Recently, we have seen many talks from major organizations across many verticals building machine learning and AI platforms with Metaflow as their backbone.
We were excited to hear three recent presentations by Adept.ai, Autodesk, and Epignosis, all of which focused on the need for high-performance computing for AI and ML. We’ve summarized them below but do watch the videos for the full story! This is also timely as we just released new Metaflow features for distributed high-performance computing in general and large-scale training for AI in particular.
Crafting General Intelligence: LLM Fine-tuning with Metaflow at Adept.ai
Adept.ai’s Rahul Parundekar recently spoke about how Adept uses Metaflow for fine-tuning LLMs. Adept is an ML research and product lab building general intelligence by enabling humans and computers to work together creatively.

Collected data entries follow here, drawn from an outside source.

Definition demoFence : list txOp :=
  TReset 2 None :: demoSend ++ [TUnregister 1; TWrite [5]] ++ oneBatch 4 ++ [TParity; TRegister 32 1000; TWrite [6]] ++ oneBatch 5.

Lemma fence_precedes_data_witness :
  match elog (txExec demoQuot demoFence tx0) with
  | [a; b; c; d; x; y] => lastGen (qid x) ([a; b; c; d] ++ [x]) = qgen x /\ Forall (fun vf => Seq vf <> 0) (tail (Frames (qbatch x)))
  | _ => False
  end.
Proof.
  destruct (elog (txExec demoQuot demoFence tx0)) as [|a [|b [|c [|d [|x [|y [|z l]]]]]]] eqn:E; try (exfalso; vm_compute in E; discriminate E).
  apply (fence_precedes_data demoQuot demoFence [a; b; c; d] [y] x); [vm_compute; reflexivity|exact E|]. vm_compute in E. injection E as <- <- <- <- <- <-. vm_compute. discriminate.
Defined.

Lemma tx_parity_sound_witness :
  let s := txExec demoQuot (TReset 2 None :: demoSend) tx0 in
  exists data, Forall (fun f => f ∈ given s) data /\ Forall (inData data) (logFrames (elog s)) /\
    Forall (fun vf => isParity vf -> exists g, aligned 2 g /\ 1 <= g /\ g + 2 - 1 <= lenZ data /\
              Data vf = parityPayload None g (slice (Z.to_nat (g - 1)) (Z.to_nat (g - 1 + 2)) data)) (logFrames (elog s)).
Proof.
  apply (tx_parity_sound demoQuot [] demoSend 2 None); [reflexivity|reflexivity|unfold fecMinGroup; lia|vm_compute; reflexivity|].
  repeat (split; [first [exact I|intros ? _; vm_compute; discriminate]|]). exact I.
Defined.

Lemma queued_bytes_exact_witness :
  let s := txExec demoQuot (TReset 2 None :: demoSend) tx0 in
  Forall (fun b => queuedBytes b = sumLen (concat (bufsOf <$> bqueue b)) + default 0 (flight s !! bid b)) (backends (port s)).
Proof. apply (queued_bytes_exact demoQuot (TReset 2 None :: demoSend)). vm_compute. reflexivity. Defined.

We’ve recently been doing a lot of work with Metaflow on fine-tuning LLMs and using RAG so this is timely. We also recently taught a workshop at the Generative AI Summit in Austin on “LLMs in Practice: A Guide to Recent Trends and Techniques”, which you can check out here!
LLMs, Metaflow, and Kubernetes at Adept
Rahul spoke about Adept.ai's use of Metaflow in combination with Argo on Kubernetes for fine-tuning and monitoring infrastructure. This setup allows them to efficiently manage machine learning and LLM workflows.

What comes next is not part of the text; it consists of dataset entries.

(** What reaches the callback was sent, in order. *)
Lemma delivered_sent owned acts : Forall (fun act => Forall (fun vf => honest ic K data (evOf vf)) (actFrames act)) acts ->
  exists L, StronglySorted Z.lt L /\ Forall2 (sentAs data) L (rgot (rxRun K ic owned acts)).
Proof using HK Hn Hfr CipherOk0.
  intros HF. assert (accOk (rgot (rxSide0 K ic owned)) (racc (rxSide0 K ic owned))) as H0.
  { split; [|by eexists; split; [done|apply new_sound]]. exists [], []. split; [|constructor]. constructor; [by apply new_ok| |done|constructor|constructor].
    intros s f Hs. exfalso. unfold at_seq in Hs. destruct (_ && _); [|done]. apply ringAt_Some in Hs. cbn [rrb rxSide0 racc arb newActorReorderBuffer newReorder ring] in Hs.
    by apply lookup_replicate in Hs as [[=] _]. }
  assert (accOk (rgot (rxRun K ic owned acts)) (racc (rxRun K ic owned acts))) as H1.
  { unfold rxRun. revert H0. generalize (rxSide0 K ic owned). induction HF as [|act acts Hact _ IH]; intros r Hr; [done|]. by apply IH, accOk_step. }
  destruct H1 as [(ins & L & [_ _ O3 O4 O5] & HI) _]. unfold stream in O3. cbn [rout rrb] in O3. symmetry in O3. apply fmap_app_inv in O3 as (L1 & L2 & E & _ & ->).
  exists L1. split; [by apply StronglySorted_app_1_l in O4|]. rewrite E. apply Forall_app in O5 as [O5 _]. clear -O5 HI. rewrite Forall_forall in HI.
  induction O5 as [|q L [_ Hq] _ IH]; constructor; [|done]. specialize (HI q Hq). cbv beta in HI. split; [lia|]. unfold payload, payloadOf.
  destruct (lookup_lt_is_Some_2 data (Z.to_nat (q - 1))) as [f ->]; [unfold lenZ in HI; lia|done].
Qed.
End Integrity.

(** C1: End-to-end integrity.  A sender's port runs an epoch of fewer than 2^31 numbers
    and of frames below 2^32 bytes:
    any interleaving of writes, connections coming and going, congestion and drops, in
    which every dispatch finds a connection (else a number is used up and the parity of
    its group is wrong: see dropped_number_corrupts).  A receiver processes frames from
    its connections, in any selection, order, multiplicity and batching, with gap timers
    and deliveries in between.  The frames handed to the receiver's device are
    payloads that were handed to the sender's port, under strictly increasing numbers, and
    these numbers are the ones the frames carry on the wire: nothing is altered,
    invented, repeated or put out of order, whatever FEC recovers. *)
Theorem tunnel_integrity (perSecond : Z -> Z -> Z) (ops1 ops2 : list txOp) (k : Z) (ic : option innerCipher) (owned : bool) (acts : list rxAct) :
  let s0 := txExec perSecond ops1 tx0 in
  CipherOk ic -> pc s0 = RIdle -> pclosed (port s0) = false -> fecMinGroup <= k -> lenZ ops2 < 2 ^ 63 ->
  covered perSecond ops2 (txStep perSecond s0 (TReset k ic)) ->
  let s := txExec perSecond (TReset k ic :: ops2) s0 in
  txSeq (port s) < 2 ^ 31 -> Forall (fun f => lenZ f + Z.of_nat (tagLen ic) < 2 ^ 32) (given s) ->
  Forall (fun act => Forall (fun vf => vf ∈ logFrames (elog s)) (actFrames act)) acts ->
  exists data L, Forall (fun f => f ∈ given s) data /\ Forall (inData data) (logFrames (elog s)) /\
    StronglySorted Z.lt L /\ Forall2 (sentAs data) L (rgot (rxRun (clampFecGroup k) ic owned acts)).
Proof.
  intros s0 Hok Hpc Hcl Hk HL HC s Hseq Hsz HA. destruct (wire_of_epoch perSecond ops1 ops2 k ic Hpc Hcl Hk HL HC) as (data & [W1 W2 W3 W4 W5 W6] & _). fold s0 in W1, W2, W3, W5, W6. fold s in W1, W2, W3, W5, W6.
  assert (2 <= clampFecGroup k <= 64) as HK by (unfold clampFecGroup, fecMinGroup, fecMaxGroup in *; repeat case_match; lia).
  assert (Forall (fun f => f <> [] /\ lenZ f + Z.of_nat (tagLen ic) < 2 ^ 32) data) as Hfr.
  { rewrite Forall_forall in *. intros f Hf. split; [by apply W4|by apply Hsz, W3]. }
  destruct (delivered_sent ic (clampFecGroup k) data HK ltac:(lia) Hfr owned acts) as (L & L1 & L2); [|by exists data, L].
  eapply Forall_impl; [exact HA|]. intros act Hact. eapply Forall_impl; [exact Hact|]. intros vf Hvf. rewrite Forall_forall in W1, W2. specialize (W1 vf Hvf). specialize (W2 vf Hvf).
  cbv beta in W1, W2. unfold evOf. destruct (Z.eqb_spec (Seq vf) 0) as [Hz|Hz]; cbn [honest].
  - intros Hb. by apply W2.
  - right. split; [|by apply W1]. rewrite Forall_forall in W6. specialize (W6 vf Hvf). cbv beta in W6. lia.
Qed.

(** ** Repair *)

(** The delivery goroutine keeps up and no gap outlives its timer. *)
Fixpoint keepsUp (acts : list rxAct) (r : rxSide) : Prop :=
  match acts with
  | [] => True
  | act :: acts =>
    match act with
    | RxBatch _ _ frames => (length (outChan (arb (racc r))) + 2 * length frames + 1 <= reorderOutQueue)%nat
    | RxExpire _ now _ => gapExpired now (arb (racc r)) = false
    | RxDeliver => True
    end /\ keepsUp acts (rxAct_step r act)
  end.

Section Repair.
Context (ic : option innerCipher) `{!CipherOk ic}.
Variables (K : Z) (data : list bytes) (owned : bool).
Hypothesis HK : 2 <= K <= 64.
Hypothesis Hn : 0 < lenZ data <= Z.of_nat fecMaxPendingGroups * K.
Hypothesis Hfr : Forall (fun f => f <> [] /\ lenZ f + Z.of_nat (tagLen ic) < 2 ^ 32) data.

Let payload := payloadOf data.
Let dec0 := NewFECDecoder K ic false.

Lemma HN : 0 < lenZ data <= 65535 /\ 1 + lenZ data <= 2 ^ 32 - 1.
Proof using HK Hn. unfold fecMaxPendingGroups in Hn. lia. Qed.

(** After the frames [pre]: the decoder saw exactly these, and the buffer everything
    that arrived or was recovered. *)
Record repaired (pre : list VPNFrame) (out : list bytes) (a : rxAcc) (evs : list (Z * decEvent)) (seen : list Z) (n : Z) : Prop := {
  rp_dec : adec a = Some (decExec dec0 evs);
  rp_evs : evs.*2 = evOf <$> pre;
  rp_rec : arec a = decRecs dec0 evs;
  rp_plain : Forall (fun e => plain ic K data e.2) evs;
  rp_buf : caught_up 1 payload out seen n (arb a);
  rp_seen : forall q, q ∈ seen <-> q ∈ filter (fun q => q <> 0) (Seq <$> pre) \/ q ∈ (arec a).*1
}.

Definition onCourse (pre : list VPNFrame) (out : list bytes) (a : rxAcc) : Prop :=
  match pre with
  | [] => a = racc (rxSide0 K ic owned) /\ out = []
  | _ => exists evs seen n, repaired pre out a evs seen n
  end.

Lemma sound_of evs : Forall (fun e => plain ic K data e.2) evs -> dec_sound ic K data (decExec dec0 evs).
Proof using HK Hn Hfr CipherOk0.
  intros HF. apply (decExec_sound ic K data HK (data_bound K data HK ltac:(lia)) Hfr). eapply Forall_impl; [exact HF|]. intros e. apply plain_honest.
Qed.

Adept.ai's primary goal is to develop transformers capable of interacting with various applications on a computer and they’re a leader in multimodal models. Rahul presented an example of this technology through a browser extension that can perform tasks based on user instructions, showcasing the potential of their model.

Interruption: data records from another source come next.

(* ===== verification/Cork.v ===== *)
(** * Batch corking (tls_batch_cork.go)

    The writer of a connection corks its TCP socket before a batch, so that the last,
    partial segment of one batch can be completed by the next one; a timer uncorks it
    after a small part of the round-trip time.  The machine shares its state between
    the writer (BeforeWrite), the timer goroutine (flushTimer) and the end of the
    connection (Close); the mutex makes each of them one step.  The runtime's timer is
    in two parts, as in Go: the moment it is set to, and, once it has gone off, the
    goroutine that has yet to take the mutex; Stop and Reset only reach the former.
    The socket option is part of the state, and every setsockopt takes its outcome as
    an argument: a call that fails leaves the option as it was. *)

From stdpp Require Import base tactics list numbers list_numbers sorting.
From S2P Require Import Prelude.
#[local] Open Scope Z_scope.

Definition tlsBatchCorkRTTThreshold : Z := 1000000.
Definition tlsBatchCorkMaxDelay : Z := 150 * 1000.
Definition corkFallbackMSS : Z := 1440.

(** Durations in nanoseconds: the time a partial segment is held, unless corking is
    off for this path. *)
Definition tlsBatchCorkPolicyForRTT (rtt : Z) : Z * bool :=
  if rtt <=? 0 then (tlsBatchCorkMaxDelay, true) else
  if rtt <? tlsBatchCorkRTTThreshold then (0, false) else
  let d := rtt `quot` 8 in
  (if tlsBatchCorkMaxDelay <? d then tlsBatchCorkMaxDelay else d, true).

Record tlsBatchCork := mkCork {
  carryState : option bool;       (* what the scheduler reads, once bound *)
  delay : Z;
  mss : Z;
  noop : bool;
  enabled : bool;
  corked : bool;
  cclosed : bool;
  progress : Z;
  deadline : option Z;            (* None: the zero time *)
  timerArmed : bool;
  fireAt : option Z;              (* the runtime's timer *)
  firing : nat;                   (* flushTimer goroutines that wait for the mutex *)
  sock : bool                     (* TCP_CORK of the socket *)
}.

(** newTLSBatchCork: [tcp] is the MSS and the round-trip time of the socket below the
    TLS connection, if there is one. *)
Definition newTLSBatchCork (tcp : option (option Z * Z)) : tlsBatchCork :=
  match tcp with
  | None => mkCork None tlsBatchCorkMaxDelay corkFallbackMSS true false false false 0 None false None 0 false
  | Some (m, rtt) =>
    let ms := match m with Some m => if 256 <=? m then m else corkFallbackMSS | None => corkFallbackMSS end in
    let '(d, en) := tlsBatchCorkPolicyForRTT rtt in
    if en then mkCork None d ms false true false false 0 None false None 0 false
    else mkCork None tlsBatchCorkMaxDelay ms true false false false 0 None false None 0 false
  end.

Definition set_carry (v : bool) (c : tlsBatchCork) : tlsBatchCork :=
  mkCork (Some v) (delay c) (mss c) (noop c) (enabled c) (corked c) (cclosed c) (progress c) (deadline c) (timerArmed c) (fireAt c) (firing c) (sock c).
Definition set_flags (en co cl : bool) (c : tlsBatchCork) : tlsBatchCork :=
  mkCork (carryState c) (delay c) (mss c) (noop c) en co cl (progress c) (deadline c) (timerArmed c) (fireAt c) (firing c) (sock c).
Definition set_hold (p : Z) (d : option Z) (c : tlsBatchCork) : tlsBatchCork :=
  mkCork (carryState c) (delay c) (mss c) (noop c) (enabled c) (corked c) (cclosed c) p d (timerArmed c) (fireAt c) (firing c) (sock c).
Definition set_timer (a : bool) (f : option Z) (n : nat) (c : tlsBatchCork) : tlsBatchCork :=
  mkCork (carryState c) (delay c) (mss c) (noop c) (enabled c) (corked c) (cclosed c) (progress c) (deadline c) a f n (sock c).
Definition set_sock (b : bool) (c : tlsBatchCork) : tlsBatchCork :=
  mkCork (carryState c) (delay c) (mss c) (noop c) (enabled c) (corked c) (cclosed c) (progress c) (deadline c) (timerArmed c) (fireAt c) (firing c) b.

Definition BindCarryState (c : tlsBatchCork) : tlsBatchCork := set_carry (corked c) c.
Definition publishCarryLocked (v : bool) (c : tlsBatchCork) : tlsBatchCork :=
  match carryState c with Some _ => set_carry v c | None => c end.

Definition setCork (ok on : bool) (c : tlsBatchCork) : tlsBatchCork := if ok then set_sock on c else c.

(** time.Until, cut off at zero. *)
Definition remainingAt (now : Z) (c : tlsBatchCork) : Z := match deadline c with Some d => Z.max 0 (d - now) | None => 0 end.

Definition ensureTimerLocked (now : Z) (c : tlsBatchCork) : tlsBatchCork :=
  if negb (enabled c) || negb (corked c) || cclosed c || timerArmed c then c
  else set_timer true (Some (now + remainingAt now c)) (firing c) c.

Definition BeforeWrite (now n : Z) (ok : bool) (c : tlsBatchCork) : tlsBatchCork :=
  if (n <=? 0) || noop c then c else
  if negb (enabled c) || cclosed c then c else
  if negb (corked c) && negb ok then publishCarryLocked false (set_flags false (corked c) (cclosed c) c) else
  let c := if corked c then c
           else set_hold 0 (Some (now + delay c)) (publishCarryLocked true (set_flags (enabled c) true (cclosed c) (setCork ok true c))) in
  let p := progress c + n in
  let c := if mss c <=? p then set_hold (p `rem` mss c) (Some (now + delay c)) c
           else match deadline c with None => set_hold p (Some (now + delay c)) c | Some d => set_hold p (Some d) c end in
  ensureTimerLocked now c.

(** The timer goes off: its goroutine starts. *)
Definition timerFires (now : Z) (c : tlsBatchCork) : tlsBatchCork :=
  match fireAt c with
  | Some t => if t <=? now then set_timer (timerArmed c) None (S (firing c)) c else c
  | None => c
  end.

(** flushTimer, in one of those goroutines. *)
Definition flushTimer (now : Z) (ok : bool) (c : tlsBatchCork) : tlsBatchCork :=
  match firing c with
  | O => c
  | S n =>
    let c := set_timer (timerArmed c) (fireAt c) n c in
    if negb (timerArmed c) || negb (enabled c) || negb (corked c) || cclosed c then c else
    if 0 <? remainingAt now c then set_timer (timerArmed c) (Some (now + remainingAt now c)) (firing c) c else
    let c := set_hold 0 None (set_timer false (fireAt c) (firing c) c) in
    if ok then publishCarryLocked false (set_flags (enabled c) false (cclosed c) (setCork ok false c))
    else publishCarryLocked false (set_flags false (corked c) (cclosed c) c)
  end.

Definition Close (ok : bool) (c : tlsBatchCork) : tlsBatchCork :=
  if noop c || cclosed c then c else
  let c := set_flags (enabled c) (corked c) true c in
  let c := set_timer false (if timerArmed c then None else fireAt c) (firing c) c in
  let c := if enabled c && corked c then setCork ok false c else c in
  set_hold 0 None (publishCarryLocked false (set_flags (enabled c) false (cclosed c) c)).

Inductive corkOp := KWrite (n : Z) (ok : bool) | KFire | KFlush (ok : bool) | KClose (ok : bool).

(** The machine of a connection: made and bound to the backend's flag before its writer
    starts. *)
Definition connCork (tcp : option (option Z * Z)) : tlsBatchCork := BindCarryState (newTLSBatchCork tcp).

(** A step at a time of the clock. *)
Definition corkStep (c : tlsBatchCork) (op : Z * corkOp) : tlsBatchCork :=
  let '(now, op) := op in
  match op with
  | KWrite n ok => BeforeWrite now n ok c
  | KFire => timerFires now c
  | KFlush ok => flushTimer now ok c
  | KClose ok => Close ok c
  end.
Definition corkExec (ops : list (Z * corkOp)) (c : tlsBatchCork) : tlsBatchCork := fold_left corkStep ops c.

(** The clock does not go back. *)
Fixpoint clocked (t : Z) (ops : list (Z * corkOp)) : bool :=
  match ops with [] => true | (now, _) :: ops => (t <=? now) && clocked now ops end.
Fixpoint lastTime (t : Z) (ops : list (Z * corkOp)) : Z := match ops with [] => t | (now, _) :: ops => lastTime now ops end.

(** ** The invariant *)

(** The flushes under way: the timer, or a goroutine that it started. *)
Definition pendingFlushes (c : tlsBatchCork) : nat := ((if fireAt c then 1 else 0) + firing c)%nat.

Record cork_ok (t : Z) (c : tlsBatchCork) : Prop := {
  ck_mss : 256 <= mss c;
  ck_delay : 0 < delay c <= tlsBatchCorkMaxDelay;
  ck_progress : 0 <= progress c < mss c;
  ck_noop : noop c = true -> enabled c = false /\ corked c = false /\ sock c = false;
  (* the published flag *)
  ck_carry : carryState c = Some (enabled c && corked c);
  (* the socket *)
  ck_sock : enabled c = true -> cclosed c = false -> sock c = corked c;
  (* one flush is under way for a corked socket, none needed otherwise *)
  ck_armed : cclosed c = false -> timerArmed c = true -> pendingFlushes c = 1%nat /\ enabled c = true /\ corked c = true;
  ck_unarmed : cclosed c = false -> timerArmed c = false -> pendingFlushes c = 0%nat;
  ck_corked : cclosed c = false -> enabled c = true -> corked c = true -> timerArmed c = true;
  (* and not later than the deadline, itself at most one delay away *)
  ck_deadline : cclosed c = false -> timerArmed c = true -> exists d, deadline c = Some d /\ d <= t + delay c /\ forall u, fireAt c = Some u -> u <= d;
  ck_closed : cclosed c = true -> corked c = false /\ timerArmed c = false
}.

Initially, Adept.ai used Slurm, a cluster management and job scheduling system, for training and fine-tuning machine learning models. Slurm is efficient and is a standard for general HPC workload management but not specifically designed for machine learning and AI tasks. However, it served Adept well in the early stages.
Why was Metaflow so useful?
A significant challenge arose when Adept.ai aimed to create self-serve fine-tuning pipelines. These pipelines involved multiple configurations, leading to complex code and various execution steps. This complexity made it difficult for new team members to make changes effectively.
To address this challenge, they explored migrating their workloads to Kubernetes, considering various workflow solutions. They evaluated four options, two of which involved Kubernetes and Argo as a workflow orchestration system. They chose Metaflow and Argo primarily because of Argo's robust and well-tested workflow orchestration system. This choice aligned well with their desire to use Kubernetes for their workloads.
Challenges with transitioning… and solutions!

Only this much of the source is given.